R integration¶
Two ways to use rsx from R: the in-process rsxr package (preferred), or
subprocess calls to the rsx CLI for existing RADSex-style pipelines.
1 Preferred: rsxr (in-process C API)¶
Install from the monorepo subdirectory (needs cargo; see rsx-r/README.md):
pak::pak("HaoZeke/rsx-rs/rsx-r")
# or: remotes::install_github("HaoZeke/rsx-rs", subdir = "rsx-r")
library(rsxr)
rsx_version()
High-level workflow returns tibbles:
mt <- marker_table("markers.tsv")
triaged <- triage(mt, popmap = "popmap.tsv", min_depth = 10L)
sig <- signif_markers(mt, popmap = "popmap.tsv", test = "fisher")
Full install notes, vignette, and CI badges: rsx-r/README.md. Language matrix
and Python comparison:
2 RADSex output compatibility¶
rsx produces byte-identical TSV to C++ RADSex when groups are specified
explicitly (-G M,F / group1 / group2). Existing R helpers that read RADSex
marker tables, distributions, or alignments keep working without changes.
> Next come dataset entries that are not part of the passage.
Lemma hostname_nonempty p h : hostname p = Some h -> h <> "".
Proof.
  unfold hostname. case_bool_decide as He; [done|]. intros H E. apply He.
  assert (Hl : String.length (hostinfo (netloc p)).1 = 0%nat); [|by destruct (hostinfo (netloc p)).1].
  unfold PyUrl.partition in H. destruct (split_char "%"%char _) as [[a b]|] eqn:Hs; injection H as H; rewrite E in H;
    apply (f_equal String.length) in H; rewrite !s_length_app in H; unfold lower in H; rewrite s_map_length in H; cbn in H; lia.
Qed.

Lemma split_ok_iff url sch host prt : _split url = Ok (sch, host, prt) <->
  exists p n, urlsplit url = Ok p /\ port p = Ok n /\ sch = lower (scheme p) /\ host = default "" (hostname p) /\
    prt = default (default_port sch) n /\ (sch = "http" \/ sch = "https").
Proof.
  unfold _split. split.
  - destruct (urlsplit url) as [p|e]; [|done]. cbn [guarded rbind].
    destruct (member _ _) eqn:Hm; [|done]. cbn [negb]. destruct (port p) as [n|] eqn:Hp; [|done]. cbn [guarded rbind].
    intros [= <- <- <-]. exists p, n. apply scheme_cases in Hm. done.
  - intros (p & n & -> & Hp & -> & -> & -> & Hs). cbn [guarded rbind]. rewrite (proj2 (scheme_cases _) Hs). cbn [negb].
    by rewrite Hp.
Qed.

Lemma parsed_ok_iff g sch host prt url mode t :
  (sch = "http" \/ sch = "https") -> host <> "" ->
  _validate_parsed g sch host prt url mode = Ok t <->
  exists first rest, host_stands_for g host prt (first :: rest) /\ Forall (fun a => permitted a mode = true) (first :: rest) /\
    t = Target sch host prt (destination first) url.
Proof.
  intros Hs Hh. unfold _validate_parsed. rewrite (proj2 (scheme_cases _) Hs), bool_decide_false by done. cbn [negb].
  destruct (ip_address host) as [a|] eqn:Ha.
  - pose proof (ip_address_well_formed _ _ Ha) as Hw. rewrite policy_exact, unwrap_destination by done. split.
    + destruct (permitted a mode) eqn:Hp; [|done]. intros [= <-]. exists a, []. split_and!; [by constructor|by repeat constructor|done].
    + intros (first & rest & Hr & Hp & ->). inversion Hr as [b Hb|l Hn]; [|congruence]. subst.
      assert (a = first) by congruence. subst. apply Forall_cons in Hp as [-> _]. done.
  - destruct (_resolve g host prt) as [records|e] eqn:Hr.
    + pose proof (resolve_well_formed _ _ _ _ Hr) as Hw. destruct records as [|first rest].
      { split; [done|]. intros (first & rest & H & _). inversion H; congruence. }
      pose proof Hw as Hw'. apply Forall_cons in Hw' as [Hf _].
      rewrite unwrap_destination by done. split.
      * destruct (check_records _ _ _) as [[]|] eqn:Hc; [|done]. intros [= <-]. exists first, rest. split_and!; [by constructor| |done].
        apply allowed_permitted; [done|]. by apply check_records_ok in Hc.
      * intros (f & r & H & Hp & ->). inversion H as [|l _ Hl]; [congruence|]. rewrite Hl in Hr. injection Hr as -> ->.
        apply allowed_permitted in Hp; [|done]. apply (check_records_ok mode host) in Hp. by rewrite Hp.
    + split; [by destruct (is_resolution_error e)|]. intros (f & r & H & _). inversion H; congruence.
Qed.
3 Subprocess CLI (legacy / orchestration)¶
Build the binary once (pixi or cargo), then call it from R:
system2("rsx", c(
"distrib",
"-t", "data/markers_table.tsv",
"-p", "data/popmap.tsv",
"-o", "data/distribution.tsv",
"-d", "5", "-G", "M,F"
))
Example pixi task that ensures rsx is on PATH:
build-rsx = """bash -c 'if ! command -v rsx >/dev/null 2>&1; then \
cargo install --path /path/to/rsx-rs/rsx-cli; fi'"""
Prefer rsxr when you want tibbles and no intermediate process; prefer the CLI
when a scheduler or Snakemake rule already shells out to rsx.